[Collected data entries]

(** [exec_inst_from_order]: none where it returns false; a default is written to
    the order. *)
Definition exec_inst_allowed (mic : MIC) (ei : Z) : bool :=
  if (ei =? EI_LISTING_MARKET_OPENING) || (ei =? EI_LISTING_MARKET_CLOSING)
     || (ei =? EI_BOTH_LISTING_MARKET_OPEN_N_CLOSE)
  then bool_decide (mic = BATS) || bool_decide (mic = EDGX)
  else if ei =? EI_MIDPOINT_DISCRETIONARY then bool_decide (mic = BATY)
  else if ei =? EI_LATE then bool_decide (mic = BATS) else true.
Definition exec_inst_from_order {D} (mic : MIC) (be : BOEFields) (o : Order D) : option Z * Order D :=
  if negb (be_exec_inst be =? EI_UNKNOWN) then
    (if exec_inst_allowed mic (be_exec_inst be) then Some (be_exec_inst be) else None, o)
  else
    let ei := if bool_decide (o_type o = MIDPOINT_PEG) then EI_MIDPOINT_PEG_TO_NBBO_MID
              else EI_DEFAULT in
    (Some ei, set_boe (λ be, be <| be_exec_inst := ei |>) o).
Definition display_indicator_from_order {D} (be : BOEFields) (o : Order D) : Z * Order D :=
  if be_display_indicator be =? DI_UNKNOWN
  then (DI_DEFAULT, set_boe (λ be, be <| be_display_indicator := DI_DEFAULT |>) o)
  else (be_display_indicator be, o).
(** [RoutingInst::set] *)
Definition RoutingInst_set (first second : Z) : list Z := [first; second; 0; 0].
Definition routing_inst_from_order {D} (be : BOEFields) (o : Order D) : list Z * Order D :=
  if default 0 (head (be_routing_inst be)) =? RI_UNKNOWN then
    let ri := RoutingInst_set RI_BOOK_ONLY 0 in
    (ri, set_boe (λ be, be <| be_routing_inst := ri |>) o)
  else (be_routing_inst be, o).

(** [m_id_map.insert]: an entry that is there stays. *)
Definition emplace_id (local_id : Z) (id : list Z) (m : gmap Z (list Z)) : gmap Z (list Z) :=
  match m !! local_id with Some _ => m | None => <[local_id := id]> m end.

Section Orders.
Context {D : Type} `{Dbl D}.
Implicit Types o : Order D.

(** Each step that can fail returns the buffer and the order as they are then. *)
Definition fill_new_order_opt (mic : MIC) (be : BOEFields) o (v : Fields) : bool * Fields * Order D :=
  let v := set_int F_PRICE (price_to_fixed (o_price o)) v in
  let '(ei, o) := exec_inst_from_order mic be o in
  match ei with
  | None => (false, v, o)
  | Some ei =>
      let v := set_int F_EXEC_INST ei v in
      match ord_type_from_order (o_type o) with
      | None => (false, v, o)
      | Some ot =>
          let v := set_int F_ORD_TYPE ot v in
          match tif_from_order (o_tif o) with
          | None => (false, v, o)
          | Some tif =>
              let v := set_int F_TIME_IN_FORCE tif v in
              let '(di, o) := display_indicator_from_order be o in
              let v := set_int F_DISPLAY_INDICATOR di v in
              let '(ri, o) := routing_inst_from_order be o in
              (true, set_opt F_ROUTING_INST ri v, o)
          end
      end
  end.
Definition fill_new_order (mic : MIC) (be : BOEFields) o (b : OutboundMsgBuffer NewOrder)
    : bool * OutboundMsgBuffer NewOrder * Order D :=
  match side_from_order (o_side o) with
  | None => (false, b, o)
  | Some side =>
      let b := b <| b_msg := (b_msg b) <| nw_side := side |> |> in
      if MAX_ORDER_QTY <? o_size o then (false, b, o)
      else
        let b := b <| b_msg := (b_msg b) <| nw_order_qty := o_size o |> |> in
        let '(ok, v, o) := fill_new_order_opt mic be o (b_opt b) in
        (ok, b <| b_opt := v |>, o)
  end.

(** [m_persist_state->data()->outbound_seqnum++] *)
Definition take_seqnum s : Z * BOE20Session E :=
  (bo_outbound_seqnum s, s <| bo_outbound_seqnum := u32 (bo_outbound_seqnum s + 1) |>).

(** [send_new_order]; the order is a [BOE20Order], which the code casts to without
    looking: the order manager has compared the markets. *)
Definition send_new_order o s : bool * BOE20Session E * Order D :=
  match o_kind o with
  | BATSOrder be =>
      match bs_get (bo_no_bufs s) with
      | None => (false, s, o)
      | Some (i, b, store) =>
          let id := create_cl_ord_id o s in
          let b := b <| b_msg := (b_msg b) <| nw_cl_ord_id := id |> |> in
          let o := set_client_order_id o id in
          let s := s <| bo_id_map := emplace_id (o_localID o) id (bo_id_map s) |> in
          let '(ok, b, o) := fill_new_order (bo_mic s) be o b in
          if ok : bool then
            let b := b <| b_opt := set_opt F_SYMBOL (symbol_array_of (o_instrument o) s) (b_opt b) |> in
            let '(n, s) := take_seqnum s in
            let h := (nw_message_header (b_msg b)) <| h_sequence_number := n |> in
            let b := b <| b_msg := (b_msg b) <| nw_message_header := h |> |> in
            let '(t, e) := conn_now (bo_net s) in
            let o := o <| o_sent_time := t |> in
            let s := send_helper_nolock (buffer_bytes c_NewOrder NewOrder_opt b)
                       (s <| bo_net := e |>) in
            (true, s <| bo_no_bufs := bs_release i (bs_put i b store) |>, o)
          else (false, s <| bo_no_bufs := bs_release i (bs_put i b store) |>, o)
      end
  | _ => (false, s, o)
  end.

(** The order's entry in [m_id_map], made again when it is missing. *)
Definition cancel_id o s : list Z * BOE20Session E :=
  match bo_id_map s !! o_localID o with
  | Some id => (id, s)
  | None =>
      let id := create_cl_ord_id o s in
      (id, s <| bo_id_map := <[o_localID o := id]> (bo_id_map s) |>)
  end.
Definition send_cancel o s : bool * BOE20Session E * Order D :=
  let '(id, s) := cancel_id o s in
  match bs_get (bo_cxl_bufs s) with
  | None => (false, s, o)
  | Some (i, b, store) =>
      let b := b <| b_msg := (b_msg b) <| bc_orig_cl_ord_id := id |> |> in
      let '(n, s) := take_seqnum s in
      let h := (bc_message_header (b_msg b)) <| h_sequence_number := n |> in
      let b := b <| b_msg := (b_msg b) <| bc_message_header := h |> |> in
      let '(t, e) := conn_now (bo_net s) in
      let o := o <| o_last_request_time := t |> in
      let s := send_helper_nolock (buffer_bytes c_BoeCancelOrder CancelOrder_opt b)
                 (s <| bo_net := e |>) in
      (true, s <| bo_cxl_bufs := bs_release i (bs_put i b store) |>, o)
  end.

(** The quantity that a modification asks for. *)
Definition modify_qty o (newqty : Z) : Z :=
  u32 (u32 (newqty + u32 (o_size o - o_cancelled_size o)) - o_open_size o).
Definition fill_modify_order (mic : MIC) (be : BOEFields) o (newqty : Z) (v : Fields)
    : bool * Fields * Order D :=
  let v := set_int F_ORDER_QTY (modify_qty o newqty) v in
  let v := set_int F_PRICE (price_to_fixed (o_price o)) v in
  match ord_type_from_order (o_type o) with
  | None => (false, v, o)
  | Some ot =>
      let v := set_int F_ORD_TYPE ot v in
      let '(ei, o) := exec_inst_from_order mic be o in
      match ei with
      | None => (false, v, o)
      | Some ei =>
          let v := set_int F_EXEC_INST ei v in
          match side_from_order (o_side o) with
          | None => (false, v, o)
          | Some side => (true, set_int F_SIDE side v, o)
          end
      end
  end.
Definition send_modify o (newqty : Z) s : bool * BOE20Session E * Order D :=
  match o_kind o, bo_id_map s !! o_localID o with
  | BATSOrder be, Some id =>
      match bs_get (bo_mod_bufs s) with
      | None => (false, s, o)
      | Some (i, b, store) =>
          let b := b <| b_msg := (b_msg b) <| bm_new_cl_ord_id := id |> <| bm_orig_cl_ord_id := id |> |> in
          let '(ok, v, o) := fill_modify_order (bo_mic s) be o newqty (b_opt b) in
          let b := b <| b_opt := v |> in
          if ok : bool then
            let '(n, s) := take_seqnum s in
            let h := (bm_message_header (b_msg b)) <| h_sequence_number := n |> in
            let b := b <| b_msg := (b_msg b) <| bm_message_header := h |> |> in
            let '(t, e) := conn_now (bo_net s) in
            let o := o <| o_last_request_time := t |> in
            let s := send_helper_nolock (buffer_bytes c_BoeModifyOrder ModifyOrder_opt b)
                       (s <| bo_net := e |>) in
            (true, s <| bo_mod_bufs := bs_release i (bs_put i b store) |>, o)
          else (false, s <| bo_mod_bufs := bs_release i (bs_put i b store) |>, o)
      end
  | _, _ => (false, s, o)
  end.

Definition boe_send (a : Z) o s : bool * BOE20Session E * Order D :=
  if negb (bool_decide (bo_state s = ACTIVE)) then (false, s, o) else send_new_order o s.
Definition boe_cancel (a : Z) o (newqty : Z) s : bool * BOE20Session E * Order D :=
  if negb (bool_decide (bo_state s = ACTIVE)) then (false, s, o)
  else if newqty =? 0 then send_cancel o s
  else if o_size o <=? newqty then (false, s, o) else send_modify o newqty s.
Definition boe_destroy (a : Z) o s : bool * BOE20Session E := (false, s).

(** [on_create_replay_order]: the account and the user data are not kept. *)
Definition boe_create_replay_order (ts : Timestamp) (inst : Z) (mic : MIC)
    (local_account local_id : Z) (price : D) (size : Z) (side : Side) (tif : TimeInForce)
    (type : OrderType) (ud : Z) s : option (Order D) * BOE20Session E :=
  if negb (bool_decide (mic = BATS)) then (None, s)
  else
    let '(now, e) := conn_now (bo_net s) in
    let o := Order_new now (BATSOrder BOE20Order_default) inst price size side tif type None 0 in
    let o := o <| o_session := Some (bo_name s) |> <| o_sent_time := ts |>
               <| o_localID := local_id |> in
    (Some (set_client_order_id o (create_cl_ord_id o s)), s <| bo_net := e |>).
End Orders.
End Session.

#[export] Instance BOE20Session_session {D E} `{Dbl D} `{Connection E} :
  OrderSession D (BOE20Session E) := {|
  ss_market := bo_mic;
  ss_active := bo_active;
  ss_connect := boe_connect;
  ss_disconnect := boe_disconnect;
  ss_send := boe_send;
  ss_cancel := boe_cancel;
  ss_destroy := boe_destroy;
  ss_cancel_all := λ s, (-1, s);
  ss_create_replay_order := boe_create_replay_order
|}.

(** ** Laws of the interface *)

Section Laws.
Context {D E : Type} `{Dbl D} `{Connection E}.
Implicit Types (o : Order D) (s : BOE20Session E).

### Description of the task
Using the entries above, repeat only the lines from the one containing "let b := b <| b_msg := (b_msg b) <| nw_cl_ord_id" through the one containing "let s := s <|", end lines included.

### Problem solution
          let b := b <| b_msg := (b_msg b) <| nw_cl_ord_id := id |> |> in
          let o := set_client_order_id o id in
          let s := s <| bo_id_map := emplace_id (o_localID o) id (bo_id_map s) |> in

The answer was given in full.